T.A.R. Lombardia Milano Sez. IV, Sent., 03-02-2011, n. 344 Piano regolatore generale

Sentenza scelta dal dott. Domenico Cirasole direttore del sito giuridico http://www.gadit.it/

Svolgimento del processo

Riferisce l’amministrazione ricorrente di avere implicitamente dato il proprio assenso alla proposta del nuovo Piano Cave della Provincia di Milano, adottato con deliberazione n. 16570/2002, n. rep. gen. 40/2002, del 21.11.2002, pervenuta al Comune di Trezzo S/A ai fini del parere obbligatorio previsto da parte delle amministrazioni nel cui territorio si trovano localizzate le cave.

In particolare, spiega la difesa dell’ente locale, come tale parere implicito fosse motivato in ragione della previsione, contenuta nella suddetta proposta, di riduzione dell’ambito e dei quantitativi di argilla cavabili dall’ATE A2 posto sul proprio territorio.
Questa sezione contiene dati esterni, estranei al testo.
(** The prefix-stripping statement
    [if sep in m: m = m.split(sep)[1]]. *)
Definition drop_prefix (sep : string) (m : list ascii) : list ascii :=
  let sep := list_ascii_of_string sep in
  if contains sep m then split_second sep m else m.

(** The message as the chain of tests sees it. *)
Definition event_text (event_message : string) : list ascii :=
  let m := py_lower (list_ascii_of_string event_message) in
  let m := drop_prefix "ups " m in
  let m := drop_prefix "@localhost" m in
  let m := drop_prefix ": " m in
  py_strip m.

Definition get_event_type (event_message : string) : string :=
  let m := event_text event_message in
  let has (p : string) := contains (list_ascii_of_string p) m in
  if has "on line power" then "ONLINE"
  else if has "on battery" then "ONBATT"
  else if has "low battery" then "LOWBATT"
  else if has "battery needs replacement" then "REPLBATT"
  else if has "communication lost" then "COMMFAULT"
  else if has "shutdown in progress" then "SHUTDOWN"
  else if has "ups overloaded" then "OVERLOAD"
  else if has "battery charging" then "CHARGING"
  else if has "battery discharging" then "DISCHARGING"
  else if has "bypass active" then "BYPASS"
  else if has "test in progress" then "CAL"
  else if has "ups failed" then "FAULT"
  else if has "temperature high" then "OVERHEAT"
  else if has "input voltage high" then "OVERVOLTAGE"
  else if has "input voltage low" then "UNDERVOLTAGE"
  else if has "ups off" then "OFF"
  else if has "ups initialized" || has "startup" then "STARTUP"
  else "UNKNOWN".

End EventType.

Section Bootstrap.

Context {sums : Sums}.
Variable tz : Z -> Z.
Variable upsc : nat -> result (list (string * string)).
Variable db_fault : nat -> option exn.

(** [db.session.query(UPSDynamicData).first()] *)
Definition query_first : M (option record) :=
  db_execute db_fault;;
  w ← get_world;
  mret (head (ups_dynamic_data w)).

(** The record [insert_initial_dynamic_data] builds from the variables of
    the device, none of which is named as the property [daily_power]: a
    variable whose column exists is stored as a float when it is one, as
    the string otherwise. *)
Definition initial_record (UPSDynamicData : model) (now : datetime)
  (current_data : odict string) : record :=
  fold_left
    (fun new_record kv =>
       let column_name := db_key kv.1 in
       if bool_decide (column_name ∈ dom (columns UPSDynamicData)) then
         match py_float kv.2 with
         | Some numeric_value =>
             <[column_name := VFloat numeric_value]> new_record
         | None => <[column_name := VStr kv.2]> new_record
         end
       else new_record)
    current_data
    (UPSDynamicData_init {["timestamp_tz" := VDatetime now]}).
Sennonché, lamenta il Comune ricorrente, inopinatamente, in sede di adozione definitiva della proposta, il Consiglio provinciale, anche in relazione alle osservazioni presentate, avrebbe modificato in modo sostanziale i contenuti e il disegno complessivo del Piano Cave, anche con riferimento al settore merceologico relativo all’estrazione dell’argilla. In sostanza, l’amministrazione provinciale avrebbe deciso, con deliberazione n.1/2004 del 15.01.2004, di sopprimere le aree di escavazione in origine previste nel Parco delle Groane e, al fine di redistribuire i relativi volumi, pari a 500.000 mc., avrebbe assegnato ulteriori 300.000 mc. all’ATE A2 ricadente nel Comune di Trezzo sull’Adda, così portando la superficie dell’attività estrattiva del predetto ente da 327.000 mc. a 459.000 mc. e il volume di piano dei materiali da estrarre da 624.000 mc. a 924.000 mc. Il tutto, a mente dell’ente ricorrente, senza alcuna motivazione in ordine ai pareri e alle osservazioni ricevute e senza minimamente interpellare, sulla modifica in questione, l’amministrazione comunale interessata.

Pur avendo segnalato la predetta illegittimità dell’agire provinciale ai competenti uffici della Giunta regionale lombarda, trasmettendo le proprie osservazioni sulla illogicità e irrazionalità della scelta provinciale e richiedendo che, in sede di approvazione, il Consiglio regionale ripristinasse le originarie volumetrie, anche tale ultimo consesso, con deliberazione C.R. VIII/166 del 16.05.2006, pubbl. sul BURL 3° S.S. del 30.06.2006, formalmente comunicata a cura della Provincia in data 20.07.2006, avrebbe approvato il Piano senza tenere conto delle osservazioni del Comune di Trezzo S/A.

Da ciò l’odierno gravame, affidato a 4 motivi di ricorso, meglio specificati nella parte in diritto, con cui si denunciano plurimi profili di illegittimità degli atti in epigrafe specificati.

Si sono costituite la Provincia di Milano e la Regione Lombardia, controdeducendo con separate memorie alle censure avversarie e sollevando, la prima, eccezioni di irricevibilità e di inammissibilità del gravame.

Con ordinanza n. 228 del 27.11.2009 il Collegio ha disposto l’integrazione del contraddittorio nei confronti dell’impresa "La Fornace Laterizi spa" in quanto interessata alla cava di argilla per cui è causa.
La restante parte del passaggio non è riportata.